Here are some other new discoveries to make sure this week does not fall from you.
European Space Agency astronaut Thomas Pesquet believes that “if we can make a space station fly, then we can save the planet.”
Pesquet, who recently returned from his second trip to the International Space Station in November, had a unique perspective on our world as “the blue ball we call home.”
But Pesquet, a goodwill ambassador for the United Nations Food and Agriculture Organization, believes that the experience of conserving resources in the space environment can be applied to Earth.
A long time ago
While archaeologists restored a temple damaged by ISIS, archaeologists were anxious to find evidence of ancient hybrid camels in a work of art.
The Allat Temple, which dates to the second century AD, is located in the city of Hatra, the once vast capital of a small kingdom in what is now northern Iraq.
This hybrid animal would have been stronger and more resilient – and even helped the king unleash his power in the shadow of the massive Roman Empire.
Across the universe
There is a strange, flashing object about 4,000 light-years away from Earth.
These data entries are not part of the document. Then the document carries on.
(** An index read finds the first match of the chain and holds it, or reports that there is none. *)
Lemma index_read_spec h buf inx pk kc kd ms : handler_ok h → 0 ≤ inx < keys (core (file h)) →
  key_at (core (file h)) inx = Some kc → arr_get (keydefs (file h)) inx = Some kd →
  chain_matches (core (file h)) inx kc pk ms →
  wp (index_read_idx_map buf inx pk) (λ r h', handler_ok h' ∧ same_rows (core (file h)) (core (file h')) ∧
    write_stmt h' = write_stmt h ∧ keydefs (file h') = keydefs (file h) ∧
    match ms with
    | [] => r.1 = HA_ERR_KEY_NOT_FOUND
    | i :: _ => r.1 = HA_OK ∧ cur_slot h' = i ∧ lastinx (info (file h')) = inx ∧ at_row h' r.2 ∧
        (keeps_key kd = true → lastkey (info (file h')) = take (Z.to_nat (kd_length kd)) pk)
    end) h.
Proof.
  intros H Hk Hkc Hkd Hms. unfold index_read_idx_map.
  wp_file (find_key_spec (held_of h) (file h) inx kc kd pk buf ms (hk_file _ H) Hk Hkc Hkd Hms).
  intros [e rec] h1 (d & -> & Hd & Ec & Ek & Hf & Hkeep). unfold found in Hf. cbn [fst snd] in *.
  assert (H1 : handler_ok (h_file d h)).
  { constructor; [done|]. cbn. rewrite Ec. apply H. }
  destruct ms as [|i ms].
  - destruct Hf as (-> & _). unfold lock_and_reread. wp_get. rewrite bool_decide_eq_false_2 by done. cbn [andb].
    apply wp_ret. split_and!; try done. cbn. by rewrite Ec.
  - destruct Hf as (-> & Hi & Hl & Hr). rewrite <-Ec in Hr.
    eapply wp_mono; [apply lock_and_reread_spec; [done|..]|].
    + cbn. unfold cur_slot. cbn. rewrite Hi. destruct Hr as [Ht _]. rewrite Ec, table_lookup in Ht by apply (ho_wf _ _ (hk_file _ H)).
      pose proof (row_at_range _ _ _ (wf_static _ _ (ho_wf _ _ (hk_file _ H))) Ht). lia.
    + unfold cur_slot. cbn. by rewrite Hi.
    + intros r h' (-> & H' & L & Hat). pose proof (ls_rows _ _ L) as R. cbn in R. rewrite Ec in R.
      split_and!; [done|done|by rewrite (ls_write _ _ L)|by rewrite (ls_keydefs _ _ L)|done|..|done|].
      * unfold cur_slot. by rewrite (ls_info _ _ L).
      * by rewrite (ls_info _ _ L).
      * rewrite (ls_info _ _ L). intros Hkk. by apply Hkeep.
Qed.
Lemma store_estimate_run o i j v arr x : arr_get (rec_per_key o) i = Some (Some arr) → arr_get arr j = Some x →
  store_estimate i j v o = Ret (tt, o_rec_per_key (arr_upd (fmap (arr_upd (λ _, v) j)) i (rec_per_key o)) o).
Proof.
  intros H1 H2. unfold store_estimate, get, unwrap, modify, mbind, M_bind. rewrite H1. cbn. by rewrite H2.
Qed.

Lemma estimates_fit_upd t r i f : (∀ arr, length (f arr) = length arr) → estimates_fit t r → estimates_fit t (arr_upd (fmap f) i r).
Proof.
  intros Hf [Hl Hr]. split; [by rewrite length_arr_upd|].
  intros j key arr Hj. destruct (decide (j = i)) as [->|Hne]; [|rewrite arr_get_upd_ne by done; by apply Hr].
  rewrite arr_get_upd_eq. intros (p & Ha & Hp)%fmap_Some. destruct p as [arr'|]; [|done]. injection Hp as ->.
  rewrite Hf. by eapply Hr.
Qed.

Section keys.
Context (t : TABLE) (c : FM_SHARE_CORE) (Hc : static_ok c) (Hk : keys c = t_keys t).

Lemma info_key_at i : 0 ≤ i < t_keys t → ∃ key kc, arr_get (key_info t) i = Some key ∧ key_at c i = Some kc ∧ 0 < nbuckets kc < 2 ^ 32.
Proof.
  intros Hi. destruct (arr_get_Some_range (key_info t) i) as [key Hkey]; [by unfold t_keys in Hi|].
  destruct (so_key _ Hc i) as (o & u & n & Hcfg & Hn & _); [by rewrite Hk|].
  unfold key_cfg in Hcfg. apply fmap_Some in Hcfg as (kc & Hkc & [= _ _ Hb]). exists key, kc.
  split; [done|]. split; [done|]. rewrite <-Hb. split; [apply Z.pow_pos_nonneg; lia|apply Z.pow_lt_mono_r; lia].
Qed.

(** What the loop over the keys has done from key [i] on. *)
Record keys_done (o : handler_obj) (lo hi : Z) (o' : handler_obj) : Prop := {
  kd_ha : ha o' = ha o;
  kd_stats : stats o' = stats o;
  kd_errkey : h_errkey o' = h_errkey o;
  kd_fit : estimates_fit t (rec_per_key o');
  kd_est j p : arr_get (rec_per_key o) j = Some p →
    arr_get (rec_per_key o') j = Some (if decide (lo ≤ j < hi) then estimated t c (st_records (stats o)) j p else p)
}.
Lemma update_among others h old new : W new → among others h →
  old_image (file h) (cur_slot h) (current_gen (info (file h))) old → Z.of_nat (length new) = reclength (core (file h)) →
  safe (others ≠ ∅) (update_row uint_korr sint_korr float_korr ha_keytype old new) (λ _ h', call_post others h h' ∧ row_locked h' = false) h.
Proof.
  intros HW A [Hlo Hold] Hln. unfold update_row. safe_use (ensure_among others h A). intros ok h1 (C1 & Ei & R1 & Hh & Hn).
  destruct ok; [|apply safe_ret; split; [done|by apply Hn]]. specialize (Hh eq_refl). pose proof (cp_among _ _ _ C1) as A1.
  destruct (holds_among others h1 A1 Hh) as [H0 Ho].
  assert (Hi : old_image (file h1) (cur_slot h1) (current_gen (info (file h1))) old).
  { unfold old_image, cur_slot. rewrite Ei, (sc_reclength _ _ (sr_config _ _ R1)). split; [done|].
    destruct Hold as [?|Hold]; [by left|right]. intros r Hr. apply Hold. by rewrite <-(row_ref_rows _ _ _ _ _ R1). }
  apply safe_bind. eapply safe_mono; [apply safe_file, safe_wp, (update_locked_frame uint_korr sint_korr float_korr ha_keytype _ (file h1) (cur_slot h1)
    (current_gen (info (file h1))) old new (am_handle _ _ A1)); [by split|done|done|by rewrite (sc_reclength _ _ (sr_config _ _ R1))]|].
  intros e h2 (d & -> & (Hd & K & _ & Hu) & Ek & Ex & G). eapply safe_mono; [apply (unlock_post others h)|by intros ? ? [? _]].
  eapply call_post_trans; [exact C1|]. constructor; cbn; [|eapply fair_one; [done|done|done|..]|done].
  - apply among_file; try done. eapply inx_step; [apply A1|apply K|by eapply among_keys|done].
  - intros i Hne. destruct e; try done; cbn in Hu.
    + destruct Hu as (_ & -> & _). by rewrite lookup_insert_ne.
    + by destruct Hu as (-> & _).
    + by destruct Hu as (-> & _).
    + by destruct Hu as (-> & _).
  - intros rec. destruct e; try done; cbn in Hu; [destruct Hu as (_ & -> & _)|destruct Hu as (-> & _); by left..].
    rewrite lookup_insert_eq. intros [= <-]. by right.
Qed.

Lemma delete_among others h buf : among others h → Z.of_nat (length buf) = reclength (core (file h)) →
  safe (others ≠ ∅) (delete_row buf) (λ _ h', call_post others h h' ∧ row_locked h' = false) h.
Proof.
  intros A Hlb. unfold delete_row. safe_use (ensure_among others h A). intros ok h1 (C1 & Ei & R1 & Hh & Hn).
  destruct ok; [|apply safe_ret; split; [done|by apply Hn]]. specialize (Hh eq_refl). pose proof (cp_among _ _ _ C1) as A1.
  destruct (holds_among others h1 A1 Hh) as [H0 Ho].
  apply safe_bind. eapply safe_mono; [apply safe_file, safe_wp, (delete_locked_frame _ (file h1) (cur_slot h1)
    (current_gen (info (file h1))) buf (am_handle _ _ A1)); [by split|done|by rewrite (sc_reclength _ _ (sr_config _ _ R1))]|].
  intros e h2 (d & -> & (Hd & K & _ & Hu) & Ek & Ex & G). eapply safe_mono; [apply (unlock_post others h)|by intros ? ? [? _]].
  eapply call_post_trans; [exact C1|]. constructor; cbn; [|eapply fair_one; [done|done|done|..]|done].
  - apply among_file; try done. eapply inx_step; [apply A1|apply K|by eapply among_keys|done].
  - intros i Hne. destruct e; try done; cbn in Hu.
    + destruct Hu as (_ & -> & _). by rewrite lookup_delete_ne.
    + by destruct Hu as (-> & _).
    + by destruct Hu as (-> & _).
  - intros rec. destruct e; try done; cbn in Hu; [destruct Hu as (_ & -> & _)|destruct Hu as (-> & _); by left..].
    by rewrite lookup_delete_eq.
Qed.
It could be a remnant of a collapsed star – or it could be something completely different.
The power of nature
When an underwater volcano near Tonga erupted on January 15, the resulting explosion was hundreds of times more powerful than the Hiroshima atomic bomb, according to NASA experts.
The Hunga Tonga-Hunga Ha’apai volcano sent material up 25 miles (40 kilometers) into the atmosphere. It also created tsunami waves up to 49 feet (15 meters) high that hit parts of the Pacific nation’s archipelago.
The massive explosion also completely changed the land mass on the volcanic island.
An African frog with claws with an amputated leg was able to grow a new one, despite the fact that it is not a creature known to regenerate whole limbs like some salamanders, lizards and salamanders.
Researchers applied a mixture of substances to the stump of the frog and sealed it for 24 hours. About 18 months later, the frog had an almost fully functional leg and was able to swim and respond to touch.
However, researchers are encouraged by this result because it suggests that some animals may have dormant regenerative abilities – they just need a trigger to kickstart the transformation.